You are messing with the compiler's sophisticated graph-coloring algorithm. This is used for register allocation. Well, mostly. It acts as a hint to the compiler -- that's true. But not ignored in its entirety since you are not allowed to take the address of a register variable (remember the compiler, now on your mercy, will try to act differently). Which in a way is telling you not to use it.
The keyword was used long, long back. When there were only so few registers that could count them all using your index finger.
But, as I said, deprecated doesn't mean you cannot use it.

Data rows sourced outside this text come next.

(* ===== verification/Harness.v ===== *)
(** * systest/harness.go: the driver under the system tests

    The harness runs a Java ClusteredMediaDriver as a child process on the
    [Host]: it picks its ports and directories, starts it, waits until it
    answers, stops it and starts it again over the same directories.  The
    Aeron library and the tools of the jar are the class [Aeron]. *)
From stdpp Require Import strings pretty.
From S2P Require Import Prelude Marshal Host.

(** The library: the [n]-th call of [Connect] takes a time and fails or
    returns a connection, [Close] may fail, and a command of the jar that is
    run to its end takes a time and prints something. *)
Class Aeron : Type := {
  DefaultAeronDir : string;
  UserName : string;
  uuid_New : nat -> string;
  aeron_Connect : string -> nat -> Z * option error;
  cxn_Close : nat -> option error;
  run_tool : list string -> nat -> Z * (string * option error)
}.

Definition defaultJarName : string := "aeron-all-1.52.0.jar".
Definition clusteredMediaDriverClassName : string := "io.aeron.cluster.ClusteredMediaDriver".

(** [%d] *)
Abbreviation dec := (pretty (A := Z)).

Record ClusteredMediaDriver : Type := mkDriver {
  d_AeronDir : string;
  d_ClusterDir : string;
  d_ArchiveDir : string;
  d_IngressEndpoint : string;
  d_LogPath : string;
  d_basePort : Z;
  d_memberId : Z;
  d_clusterMembers : string;
  (** the child; [exited] is closed when it has been waited for *)
  d_proc : nat
}.

Section Harness.
Context `{Platform} `{Aeron}.

Abbreviation os := (go Host).

(** [driverInstances.Add(1) - 1], an [int32], as an [int]; the counter is a
    variable of the package. *)
Definition nextBasePort : go (Host * Z) Z := fun s =>
  let added := int32 (snd s + 1) in
  let instance := int32 (added - 1) in
  Ok (20000 + Z.rem (h_pid (fst s)) 100 * 120 + Z.rem instance 6 * 20, (fst s, added)).

Definition jarPath : os string :=
  path ← Getenv "AERON_ALL_JAR";
  mret (if bool_decide (path = EmptyString) then defaultJarName else path).

Definition JarAvailable : os (string * bool) :=
  path ← jarPath; ok ← StatOk path; mret (path, ok).

Definition memberEndpoints (memberId basePort : Z) : string :=
  dec memberId +:+ ",localhost:" +:+ dec basePort +:+ ",localhost:" +:+ dec (basePort + 1) +:+
  ",localhost:" +:+ dec (basePort + 2) +:+ ",localhost:" +:+ dec (basePort + 3) +:+
  ",localhost:" +:+ dec (basePort + 10).

Definition Exited (driver : ClusteredMediaDriver) : os bool := fun h =>
  match h_procs h !! d_proc driver with
  | Some p => Ok (pr_done p, h)
  | None => Panic NilDereference
  end.

Definition Shutdown (driver : ClusteredMediaDriver) : os unit :=
  Signal (d_proc driver) SIGTERM;;
  exited ← await_exit_or (d_proc driver) (15 * Second);
  if (exited : bool) then mret tt
  else Signal (d_proc driver) SIGKILL;; await_exit (d_proc driver).

(** The loop that removes the directories; an error is only logged. *)
Fixpoint remove_dirs (dirs : list string) : os unit :=
  match dirs with
  | [] => mret tt
  | dir :: dirs' => RemoveAll dir;; remove_dirs dirs'
  end.

Definition Stop (driver : ClusteredMediaDriver) : os unit :=
  Signal (d_proc driver) SIGKILL;;
  await_exit (d_proc driver);;
  remove_dirs [d_AeronDir driver; d_ClusterDir driver; d_ArchiveDir driver].

(** The loop of [awaitMediaDriverReady].  Every turn but the last sleeps for
    50 ms, so 201 turns reach the deadline. *)
Fixpoint ready_loop (n : nat) (driver : ClusteredMediaDriver) (deadline : Z) : os (option error) :=
  match n with
  | O => go_panic Diverge
  | S n' =>
      now ← go_gets h_now;
      if now <? deadline then
        '(took, err) ← draw (aeron_Connect (d_AeronDir driver));
        Sleep took;;
        match (err : option error) with
        | None => draw cxn_Close
        | Some _ => Sleep (50 * Millisecond);; ready_loop n' driver deadline
        end
      else mret (Some (OtherError "timed out waiting for ClusteredMediaDriver to start" 0))
  end.
Definition awaitMediaDriverReady (driver : ClusteredMediaDriver) : os (option error) :=
  now ← go_gets h_now; ready_loop 201 driver (now + 10 * Second).

(** Without the field [Pdeathsig] the attributes stay as they are. *)
Definition setupPdeathsig (cmd : Cmd) : Cmd :=
  let attr := default (mkSysProcAttr 0) (cmd_SysProcAttr cmd) in
  let attr := if has_Pdeathsig then mkSysProcAttr SIGTERM else attr in
  mkCmd (cmd_Args cmd) (cmd_Stdout cmd) (cmd_Stderr cmd) (Some attr).

Definition driver_args (memberId : Z) (clusterMembers aeronDir clusterDir archiveDir : string)
    (basePort : Z) (jar : string) : list string :=
  let archiveControl := "aeron:udp?endpoint=localhost:" +:+ dec (basePort + 10) in
  ["java";
   "--add-opens=java.base/sun.nio.ch=ALL-UNNAMED";
   "--add-exports=java.base/jdk.internal.misc=ALL-UNNAMED";
   "-XX:+UnlockDiagnosticVMOptions";
   "-XX:GuaranteedSafepointInterval=300000";
   "-Daeron.dir=" +:+ aeronDir;
   "-Daeron.dir.delete.on.start=true";
   "-Daeron.dir.delete.on.shutdown=true";
   "-Daeron.threading.mode=SHARED";
   "-Daeron.client.liveness.timeout=" +:+ dec Minute;
   "-Daeron.publication.unblock.timeout=" +:+ dec (15 * Minute);
   "-Daeron.archive.dir=" +:+ archiveDir;
   "-Daeron.archive.control.channel=" +:+ archiveControl;
   "-Daeron.archive.replication.channel=aeron:udp?endpoint=localhost:0";
   "-Daeron.archive.threading.mode=SHARED";
   "-Daeron.cluster.dir=" +:+ clusterDir;
   "-Daeron.cluster.members=" +:+ clusterMembers;
   "-Daeron.cluster.member.id=" +:+ dec memberId;
   "-Daeron.cluster.ingress.channel=aeron:udp?term-length=64k";
   "-Daeron.cluster.replication.channel=aeron:udp?endpoint=localhost:0";
   "-Daeron.cluster.service.count=1";
   "-cp";
   jar;
   clusteredMediaDriverClassName].

(** The goroutine up to [started]: a child that does not start leaves its log
    closed.  The rest of it is what the host does when the child exits. *)
Definition start_child (cmd : Cmd) (logPath : string) : os (nat + error) :=
  r ← Start cmd;
  match (r : nat + error) with
  | inr err => CloseFile logPath;; mret (inr err)
  | inl i => mret (inl i)
  end.

Definition launchDriver (memberId : Z) (clusterMembers aeronDir clusterDir archiveDir : string)
    (basePort : Z) : os (ClusteredMediaDriver + error) :=
  '(jar, ok) ← JarAvailable;
  if negb ok then mret (inr (OtherError ("aeron-all jar not found at " +:+ jar) 0))
  else
    let cmd := Command (driver_args memberId clusterMembers aeronDir clusterDir archiveDir basePort jar) in
    id ← draw uuid_New;
    let logPath := Dir clusterDir +:+ "/driver-" +:+ String.substring 0 8 id +:+ ".log" in
    err ← Create logPath;
    match (err : option error) with
    | Some err => mret (inr err)
    | None =>
        let cmd := setupPdeathsig (mkCmd (cmd_Args cmd) (Some logPath) (Some logPath) (cmd_SysProcAttr cmd)) in
        started ← start_child cmd logPath;
        match (started : nat + error) with
        | inr err => mret (inr err)
        | inl proc =>
            let driver := mkDriver aeronDir clusterDir archiveDir ("localhost:" +:+ dec basePort) logPath
                            basePort memberId clusterMembers proc in
            err ← awaitMediaDriverReady driver;
            match (err : option error) with
            | Some err => Stop driver;; mret (inr err)
            | None => mret (inl driver)
            end
        end
    end.

Definition launchNode (memberId : Z) (clusterMembers : string) (basePort : Z)
    : os (ClusteredMediaDriver + error) :=
  id ← draw uuid_New;
  let aeronDir := DefaultAeronDir +:+ "/aeron-" +:+ UserName +:+ "/" +:+ id +:+ "/driver" in
  r ← MkdirTemp "aeron-go-cluster-systest";
  match (r : string + error) with
  | inr err => mret (inr err)
  | inl baseDir =>
      let clusterDir := baseDir +:+ "/cluster" in
      let archiveDir := baseDir +:+ "/archive" in
      err ← MkdirAll clusterDir;
      match (err : option error) with
      | Some err => mret (inr err)
      | None => launchDriver memberId clusterMembers aeronDir clusterDir archiveDir basePort
      end
  end.

Definition Restart (driver : ClusteredMediaDriver) : os (ClusteredMediaDriver + error) :=
  launchDriver (d_memberId driver) (d_clusterMembers driver) (d_AeronDir driver)
    (d_ClusterDir driver) (d_ArchiveDir driver) (d_basePort driver).

Definition on_host {A} (c : os A) : go (Host * Z) A := fun s =>
  match c (fst s) with
  | Ok (a, h) => Ok (a, (h, snd s))
  | Panic p => Panic p
  end.

Definition StartClusteredMediaDriver : go (Host * Z) (ClusteredMediaDriver + error) :=
  basePort ← nextBasePort;
  on_host (launchNode 0 (memberEndpoints 0 basePort) basePort).

(** [tool.CombinedOutput()] runs the tool to its end. *)
Definition ClusterTool (driver : ClusteredMediaDriver) (command : string) : os (string * option error) :=
  '(jar, _) ← JarAvailable;
  '(took, out) ← draw (run_tool
    ["java";
     "--add-opens=java.base/sun.nio.ch=ALL-UNNAMED";
     "--add-exports=java.base/jdk.internal.misc=ALL-UNNAMED";
     "-cp"; jar;
     "io.aeron.cluster.ClusterTool";
     d_ClusterDir driver;
     command]);
  Sleep took;;
  mret out.
End Harness.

Just a little demo (without any real-world purpose) for comparison: when removing the register keywords before each variable, this piece of code takes 3.41 seconds on my i7 (GCC), with register the same code completes in 0.7 seconds.
#include <stdio.h>
int main(int argc, char** argv) {
register int numIterations = 20000;
register int i=0;
unsigned long val=0;
for (i; i<numIterations+1; i++)
{
register int j=0;
for (j;j<i;j++)
{
val=j+i;
}
}
printf("%d", val);
return 0;
}

I have tested the register keyword under QNX 6.5.0 using the following code:
#include <stdlib.h>
#include <stdio.h>
#include <inttypes.h>
#include <sys/neutrino.h>
#include <sys/syspage.h>
int main(int argc, char *argv[]) {
uint64_t cps, cycle1, cycle2, ncycles;
double sec;
register int a=0, b = 1, c = 3, i;
cycle1 = ClockCycles();
for(i = 0; i < 100000000; i++)
a = ((a + b + c) * c) / 2;
cycle2 = ClockCycles();
ncycles = cycle2 - cycle1;
printf("%lld cycles elapsed\n", ncycles);
cps = SYSPAGE_ENTRY(qtime) -> cycles_per_sec;
printf("This system has %lld cycles per second\n", cps);
sec = (double)ncycles/cps;
printf("The cycles in seconds is %f\n", sec);
return EXIT_SUCCESS;
}
I got the following results:
-> 807679611 cycles elapsed
-> This system has 3300830000 cycles per second
-> The cycles in seconds is ~0.244600
And now without register int:
int a=0, b = 1, c = 3, i;
I got:
-> 1421694077 cycles elapsed
-> This system has 3300830000 cycles per second
-> The cycles in seconds is ~0.430700

During the seventies, at the very beginning of the C language, the register keyword has been introduced in order to allow the programmer to give hints to the compiler, telling it that the variable would be used very often, and that it should be wise to keep it’s value in one of the processor’s internal register.
Nowadays, optimizers are much more efficient than programmers to determine variables that are more likely to be kept into registers, and the optimizer does not always take the programmer’s hint into account.
So many people wrongly recommend not to use the register keyword.
Let’s see why!
The register keyword has an associated side effect: you can not reference (get the address of) a register type variable.
People advising others not to use registers takes wrongly this as an additional argument.
However, the simple fact of knowing that you can not take the address of a register variable, allows the compiler (and its optimizer) to know that the value of this variable can not be modified indirectly through a pointer.
When at a certain point of the instruction stream, a register variable has its value assigned in a processor’s register, and the register has not been used since to get the value of another variable, the compiler knows that it does not need to re-load the value of the variable in that register.
This allows to avoid expensive useless memory access.
Do your own tests and you will get significant performance improvements in your most inner loops.
c_register_side_effect_performance_boost

Register would notify the compiler that the coder believed this variable would be written/read enough to justify its storage in one of the few registers available for variable use. Reading/writing from registers is usually faster and can require a smaller op-code set.
Nowadays, this isn't very useful, as most compilers' optimizers are better than you at determining whether a register should be used for that variable, and for how long.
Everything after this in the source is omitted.